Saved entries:
BEGIN

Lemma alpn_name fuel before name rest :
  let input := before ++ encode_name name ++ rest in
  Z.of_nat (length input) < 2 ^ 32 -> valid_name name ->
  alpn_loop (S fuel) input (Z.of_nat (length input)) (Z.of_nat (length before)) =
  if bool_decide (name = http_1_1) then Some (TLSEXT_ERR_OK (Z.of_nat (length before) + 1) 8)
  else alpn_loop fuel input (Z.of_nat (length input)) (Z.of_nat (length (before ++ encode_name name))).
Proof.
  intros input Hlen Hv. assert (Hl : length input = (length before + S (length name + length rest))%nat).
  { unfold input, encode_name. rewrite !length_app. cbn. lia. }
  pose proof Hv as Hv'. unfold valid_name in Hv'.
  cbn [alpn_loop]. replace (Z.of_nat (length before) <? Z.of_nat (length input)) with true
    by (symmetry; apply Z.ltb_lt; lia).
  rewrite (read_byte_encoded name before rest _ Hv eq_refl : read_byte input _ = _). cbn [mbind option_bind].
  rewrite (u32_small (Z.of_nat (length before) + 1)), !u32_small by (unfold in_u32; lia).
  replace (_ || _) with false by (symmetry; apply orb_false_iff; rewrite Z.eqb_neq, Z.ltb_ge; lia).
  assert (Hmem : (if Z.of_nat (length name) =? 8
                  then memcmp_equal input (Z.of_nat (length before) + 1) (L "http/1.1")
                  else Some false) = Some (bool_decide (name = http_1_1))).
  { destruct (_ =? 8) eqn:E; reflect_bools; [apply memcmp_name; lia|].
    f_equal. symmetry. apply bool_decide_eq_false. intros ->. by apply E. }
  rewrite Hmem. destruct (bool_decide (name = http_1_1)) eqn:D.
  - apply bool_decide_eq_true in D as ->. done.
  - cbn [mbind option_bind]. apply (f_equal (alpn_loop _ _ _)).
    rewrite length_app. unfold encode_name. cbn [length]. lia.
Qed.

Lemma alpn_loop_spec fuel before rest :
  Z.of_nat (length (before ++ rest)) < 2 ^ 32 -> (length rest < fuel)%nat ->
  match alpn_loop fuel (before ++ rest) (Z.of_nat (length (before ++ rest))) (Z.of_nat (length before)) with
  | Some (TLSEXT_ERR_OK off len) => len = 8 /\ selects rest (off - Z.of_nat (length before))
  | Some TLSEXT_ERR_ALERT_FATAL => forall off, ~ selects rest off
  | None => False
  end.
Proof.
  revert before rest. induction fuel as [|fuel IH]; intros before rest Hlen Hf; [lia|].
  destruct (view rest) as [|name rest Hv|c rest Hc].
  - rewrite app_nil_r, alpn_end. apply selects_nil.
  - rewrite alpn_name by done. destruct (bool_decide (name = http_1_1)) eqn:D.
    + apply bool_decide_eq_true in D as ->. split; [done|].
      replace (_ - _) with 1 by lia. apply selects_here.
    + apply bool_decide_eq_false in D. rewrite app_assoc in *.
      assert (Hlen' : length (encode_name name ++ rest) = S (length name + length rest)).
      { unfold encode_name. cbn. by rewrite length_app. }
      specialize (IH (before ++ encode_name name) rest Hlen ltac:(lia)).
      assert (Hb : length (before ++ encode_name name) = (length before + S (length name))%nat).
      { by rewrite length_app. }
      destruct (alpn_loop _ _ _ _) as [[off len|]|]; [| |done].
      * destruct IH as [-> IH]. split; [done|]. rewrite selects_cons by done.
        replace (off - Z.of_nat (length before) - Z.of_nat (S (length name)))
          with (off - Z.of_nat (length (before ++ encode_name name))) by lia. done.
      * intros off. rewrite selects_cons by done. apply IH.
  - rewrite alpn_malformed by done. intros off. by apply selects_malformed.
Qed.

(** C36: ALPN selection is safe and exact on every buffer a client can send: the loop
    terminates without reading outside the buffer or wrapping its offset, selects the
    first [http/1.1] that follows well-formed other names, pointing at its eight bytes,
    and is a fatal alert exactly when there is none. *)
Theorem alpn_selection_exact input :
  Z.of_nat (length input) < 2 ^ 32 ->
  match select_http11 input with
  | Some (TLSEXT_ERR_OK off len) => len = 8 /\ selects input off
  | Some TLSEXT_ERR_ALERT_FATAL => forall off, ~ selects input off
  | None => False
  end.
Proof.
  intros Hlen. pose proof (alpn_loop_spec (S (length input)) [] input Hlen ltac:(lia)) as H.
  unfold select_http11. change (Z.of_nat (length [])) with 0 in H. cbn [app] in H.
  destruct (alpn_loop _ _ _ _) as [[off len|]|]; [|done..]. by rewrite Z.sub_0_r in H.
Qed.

END

- _EXERCISE BRIEF_: The first line of the records and every line down to the line with "rewrite (read_byte_encoded name" must be quoted exactly; leave out all else.

- _ANSWER TO THIS PROBLEM_:
Lemma alpn_name fuel before name rest :
  let input := before ++ encode_name name ++ rest in
  Z.of_nat (length input) < 2 ^ 32 -> valid_name name ->
  alpn_loop (S fuel) input (Z.of_nat (length input)) (Z.of_nat (length before)) =
  if bool_decide (name = http_1_1) then Some (TLSEXT_ERR_OK (Z.of_nat (length before) + 1) 8)
  else alpn_loop fuel input (Z.of_nat (length input)) (Z.of_nat (length (before ++ encode_name name))).
Proof.
  intros input Hlen Hv. assert (Hl : length input = (length before + S (length name + length rest))%nat).
  { unfold input, encode_name. rewrite !length_app. cbn. lia. }
  pose proof Hv as Hv'. unfold valid_name in Hv'.
  cbn [alpn_loop]. replace (Z.of_nat (length before) <? Z.of_nat (length input)) with true
    by (symmetry; apply Z.ltb_lt; lia).
  rewrite (read_byte_encoded name before rest _ Hv eq_refl : read_byte input _ = _). cbn [mbind option_bind].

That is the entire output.